A gay marriage repeal stays off the ballot in Massachusetts

Nov 10, 2006 19:17

I said some of this in comments on Luna's headlines post, but she convinced me to put it front and center.

Basically, a bunch of people petitioned the state legislature to put an anti-gay marriage amendment on the ballot. Because yes, there's a chance that even in Gayassachusetts, it might pass. But so far, the legislature's having none of it, delaying and in effect killing a vote to put the amendment on the ballot in 2008.

Gay rights advocates cheered the move, seen as a crushing blow to opponents of gay marriage who had gathered 170,000 signatures in a petition that asked lawmakers to put the culturally divisive issue before voters in 2008.

By adjourning until January 2, the last official day of the legislative session, the Democratic-controlled legislature virtually guarantees the proposed amendment will not be taken up and therefore be killed.

The anti-gay marriage... hell, let's call 'em what they are, anti-gay protesters, chanted "let the people vote," but that's not getting a lot of traction either. From the Boston Globe editorial before the non-vote, Say no to discrimination:

The civil rights of individuals, most especially minorities, are properly enshrined in the state Constitution. They should not be subject to the kind of popular plebiscite voters used to decide the fate of wine sales in grocery stores. ...

It bears repeating that no one is asking any religious organization to condone, approve, or bless same-sex marriage. This is a civil right obtained through a piece of paper from city or town hall. It correctly does not attempt to dictate the policy of any church. Likewise, no religious organization should be deciding the policy of the state.

The Supreme Judicial Court's ruling in 2003 was a ringing affirmation of the principle that civil rights belong to everyone; that the protections of citizenship belong to gays and heterosexuals alike. It recognized the simple desire of all people to be treated as equals under the law. As the country learned though its experience with racial segregation, separate is hardly ever equal.

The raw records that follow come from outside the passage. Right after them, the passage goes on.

(** [IGResourceGenerator._extract_human_name] *)
Definition _extract_human_name (value : pyval) : option string :=
  match value with
  | PStr s => Some s
  | PList l => human_name_of_list l
  | PDict d =>
      if truthy (dict_get d "text") then Some (str (dict_get d "text"))
      else None
  | _ => None
  end.

(** The loop over [coding] of [_extract_codeable_text]. *)
Fixpoint first_display (codings : list pyval) : option string :=
  match codings with
  | [] => None
  | coding :: others =>
      match coding with
      | PDict c =>
          if truthy (dict_get c "display") then Some (str (dict_get c "display"))
          else first_display others
      | _ => first_display others
      end
  end.

(** [IGResourceGenerator._extract_codeable_text] *)
Fixpoint _extract_codeable_text (value : pyval) : option string :=
  match value with
  | PStr s => Some s
  | PDict d =>
      if truthy (dict_get d "text") then Some (str (dict_get d "text"))
      else
        match dict_get d "coding" with
        | PList codings => first_display codings
        | _ => None
        end
  | PList items =>
      (fix each (l : list pyval) : option string :=
         match l with
         | [] => None
         | item :: others =>
             match _extract_codeable_text item with
             | Some result => if result =? "" then each others else Some result
             | None => each others
             end
         end) items
  | _ => None
  end.

(** [x or y] on optional strings: [x] when it is a non-empty string. *)
Definition nonempty (x : option string) : option string :=
  match x with
  | Some s => if s =? "" then None else Some s
  | None => None
  end.

(** [format_title(rid)] for the truthy [rid] of a resource: calling
    [.lower()] on a value that is not a string raises. *)
Definition title_of_id (rid : pyval) : option string :=
  match rid with
  | PStr s => Some (Utils.format_title s)
  | _ => None
  end.

(** An entry of [self._resources]. *)
Record resource_entry : Type := ResourceEntry {
  resourceType : pyval;
  id : pyval;
  isExample : bool;
  name : option string;
  description : option string;
  exampleCanonical : option string;
  url : option string
}.

(** The [name] of an entry, from [resource.get("name")] and the id. *)
Definition resolve_name (raw_name rid : pyval) : option string :=
  match raw_name with
  | PStr s => Some s
  | PNone => title_of_id rid
  | _ =>
      match nonempty (_extract_human_name raw_name) with
      | Some n => Some n
      | None => title_of_id rid
      end
  end.

Definition resolve_description (raw_desc : pyval) : option string :=
  match raw_desc with
  | PStr s => Some s
  | PNone => None
  | _ => _extract_codeable_text raw_desc
  end.

(** [str(profiles[0])] for a truthy [profiles]: the first item of a list,
    the first character of a string; indexing any other value raises. *)
Definition first_profile (profiles : pyval) : option string :=
  match profiles with
  | PList (p :: _) => Some (str p)
  | PStr (String c _) => Some (String c "")
  | _ => None
  end.

(** The [exampleCanonical] of an example: [Some None] when there is no
    profile, [None] when reading it raises. *)
Definition example_canonical (d : list (string * pyval))
    : option (option string) :=
  match dict_get_default d "meta" (PDict []) with
  | PDict meta =>
      let profiles := dict_get_default meta "profile" (PList []) in
      if truthy profiles then option_map Some (first_profile profiles)
      else Some None
  | _ => None
  end.

(** The body of [_parse_resource_file] on the parsed JSON. *)
Definition entry_of_resource (resource : pyval) (is_example : bool)
    : option resource_entry :=
  match resource with
  | PDict d =>
      let rt := dict_get d "resourceType" in
      let rid := dict_get d "id" in
      if negb (truthy rt) || negb (truthy rid) then None
      else
        match resolve_name (dict_get d "name") rid with
        | None => None
        | Some entry_name =>
            let desc := resolve_description (dict_get d "description") in
            if is_example then
              match example_canonical d with
              | None => None
              | Some canonical =>
                  Some (ResourceEntry rt rid true (Some entry_name) desc
                          canonical None)
              end
            else
              let u := dict_get d "url" in
              Some (ResourceEntry rt rid false (Some entry_name) desc None
                      (if truthy u then Some (str u) else None))
        end
  | _ => None
  end.

(** [IGResourceGenerator._parse_resource_file]; [content] is the text of
    the file, [None] when it cannot be read.  Every exception ends in
    [return None]. *)
Definition _parse_resource_file (content : option string) (is_example : bool)
    : option resource_entry :=
  match content with
  | None => None
  | Some text =>
      match json_load text with
      | None => None
      | Some resource => entry_of_resource resource is_example
      end
  end.

(** *** The document *)

(** A node of the page tree. *)
Inductive page_node : Type :=
| PageNode (nameUrl title generation : string) (children : list page_node).

(** [IGResourceGenerator._count_pages] *)
Fixpoint _count_pages (page : page_node) : nat :=
  match page with
  | PageNode _ _ _ children =>
      fold_left (fun count child => count + _count_pages child) children 1
  end.

(** [IGResourceGenerator._page_node_to_r4] *)
Fixpoint _page_node_to_r4 (page : page_node) : pyval :=
  match page with
  | PageNode nameUrl title generation children =>
      PDict
        ([("nameUrl", PStr nameUrl); ("title", PStr title);
          ("generation", PStr generation)]
         ++ match children with
            | [] => []
            | _ => [("page", PList (map _page_node_to_r4 children))]
            end)
  end.

Definition truthy_str (x : option string) : bool :=
  match x with Some s => negb (s =? "") | None => false end.

(** One item of [definition.resource]. *)
Definition resource_item (r : resource_entry) : pyval :=
  PDict
    ([("reference",
       PDict [("reference",
               PStr (str (resourceType r) ++ "/" ++ str (id r))%string)])]
     ++ match nonempty (name r) with
        | Some n => [("name", PStr n)] | None => [] end
     ++ match nonempty (description r) with
        | Some t => [("description", PStr t)] | None => [] end
     ++ (if isExample r then
           match nonempty (exampleCanonical r) with
           | Some c => [("exampleCanonical", PStr c)]
           | None => [("exampleBoolean", PBool true)]
           end
         else [("exampleBoolean", PBool false)])).

(** [IGResourceGenerator._create_ig_resource_r4]; a key missing from [cfg]
    is a [KeyError]. *)
Definition _create_ig_resource_r4 (cfg : list (string * string))
    (resources : list resource_entry) (root_page : page_node) : option pyval :=
  match assoc "canonical" cfg, assoc "id" cfg,
        assoc "status" cfg, assoc "fhirVersion" cfg with
  | Some canonical, Some ig_id, Some status, Some fhir_version =>
      let canonical := PyStr.rstrip_char "/" canonical in
      let ig_url := (canonical ++ "/ImplementationGuide/" ++ ig_id)%string in
      let definition :=
        match resources with
        | [] => []
        | _ => [("resource", PList (map resource_item resources))]
        end
        ++ [("page", _page_node_to_r4 root_page)] in
      Some (PDict
        ([("resourceType", PStr "ImplementationGuide");
          ("id", PStr ig_id); ("url", PStr ig_url)]
         ++ match nonempty (assoc "version" cfg) with
            | Some v => [("version", PStr v)] | None => [] end
         ++ match nonempty (assoc "title" cfg) with
            | Some t => [("name", PStr (PyStr.replace " " "" t));
                         ("title", PStr t)]
            | None => [] end
         ++ [("status", PStr status);
             ("fhirVersion", PList [PStr fhir_version]);
             ("packageId", PStr ig_id);
             ("definition", PDict definition)]))
  | _, _, _, _ => None
  end.

(** *** The page tree *)

Definition nameUrl (page : page_node) : string :=
  match page with PageNode u _ _ _ => u end.

Definition title (page : page_node) : string :=
  match page with PageNode _ t _ _ => t end.

Definition children (page : page_node) : list page_node :=
  match page with PageNode _ _ _ c => c end.

(** The files and the subdirectories [_build_page_structure] keeps. *)
Definition is_markdown_page (e : string * FS.node) : bool :=
  match snd e with
  | FS.File _ => PyStr.endswith ".page.md" (fst e)
  | FS.Dir _ => false
  end.

Definition is_page_dir (e : string * FS.node) : bool :=
  match snd e with
  | FS.Dir _ =>
      negb (PyStr.startswith "_" (fst e)) && negb (PyStr.startswith "." (fst e))
      && negb (fst e =? "pagetemplates")
  | FS.File _ => false
  end.

(** The sort key [(0 if f.name.lower() == "index.page.md" else 1, f.name)] *)
Definition page_file_leb (a b : string) : bool :=
  Sort.key_leb (if PyStr.lower a =? "index.page.md" then 0 else 1, a)
               (if PyStr.lower b =? "index.page.md" then 0 else 1, b).

(** The node of a page file. *)
Definition markdown_page (relative_path f : string) : page_node :=
  PageNode (relative_path ++ "/" ++ f)%string
    (Utils.format_title (PyStr.replace ".page.md" "" f)) "markdown" [].

Definition by_dir_name (a b : (string * FS.node) * page_node) : bool :=
  Sort.str_leb (fst (fst a)) (fst (fst b)).

(** [IGResourceGenerator._build_page_structure], on the name of the
    directory and what is there.  The node of every entry is made where
    the entry is met, and the nodes of the subdirectories that are kept
    are then put in the order of their names: the recursion is on the tree,
    and the result is that of sorting first.  (The node made for what is
    no directory is never kept.) *)
Fixpoint _build_page_structure (dir_name : string) (directory : FS.node)
    (relative_path : string) : page_node :=
  match directory with
  | FS.File _ => PageNode relative_path (Utils.format_title dir_name) "generated" []
  | FS.Dir es =>
      let files :=
        Sort.sort page_file_leb (map fst (filter is_markdown_page es)) in
      let below :=
        map (fun e : string * FS.node =>
               (e, _build_page_structure (fst e) (snd e)
                     (relative_path ++ "/" ++ fst e)%string))
          es in
      let subdirs :=
        Sort.sort by_dir_name (filter (fun x => is_page_dir (fst x)) below) in
      PageNode relative_path (Utils.format_title dir_name) "generated"
        (map (markdown_page relative_path) files ++ map snd subdirs)
  end.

At its essence, the proposal to ban gay marriage establishes two classes of citizen, one less complete than the other. Legislators should imagine facing their gay neighbors, relatives, co-workers, and constituents and saying, "You are less than me." The parallel to race superiority is obvious. It's discrimination, it's wrong, and it has no place on the ballot or in the Constitution.

In another article, this got me teared up:

Democratic Sen. Jarrett Barrios, an openly gay member of the Legislature, pointed to his wedding ring as he warned colleagues that putting same-sex marriage on the ballot would open the doors to a negative campaign vilifying gays.

"You don't have to live next to us, you don't have to like us," Barrios said. "We are only asking you today to end the debate so that we can sleep easily knowing that while you may not live next to us or even like us that we will at least have the right to enjoy the same rights the rest of you enjoy."

I agree with luna_k that the new spate of anti-gay-marriage initiatives passing across the country is disheartening. But this is what they're fighting; this is what they're so afraid of. Once you give a person or group their civil rights, taking them away seems barbaric. In effect stripping the wedding ring from a person's hand looks like the vicious, cruel act it is. One of the proposals to amend the constitution would have invalidated the more than eight thousand same-sex marriages that have taken place in Massachusetts since 2004. It went down 196-0.

One hundred ninety-six to zero.

Sure, this is Massachusetts, and in other states you'd probably get a handful of despicable Santorum-types to vote for voiding others' marriages... to "protect marriage", of course. But here not even the bigots and the social conservatives... and we do have them, as evidenced by the 170,000 people who signed the petition for the other amendment, and the fact that they've bothered to try to get it on the ballot... could be that heartless and unfair.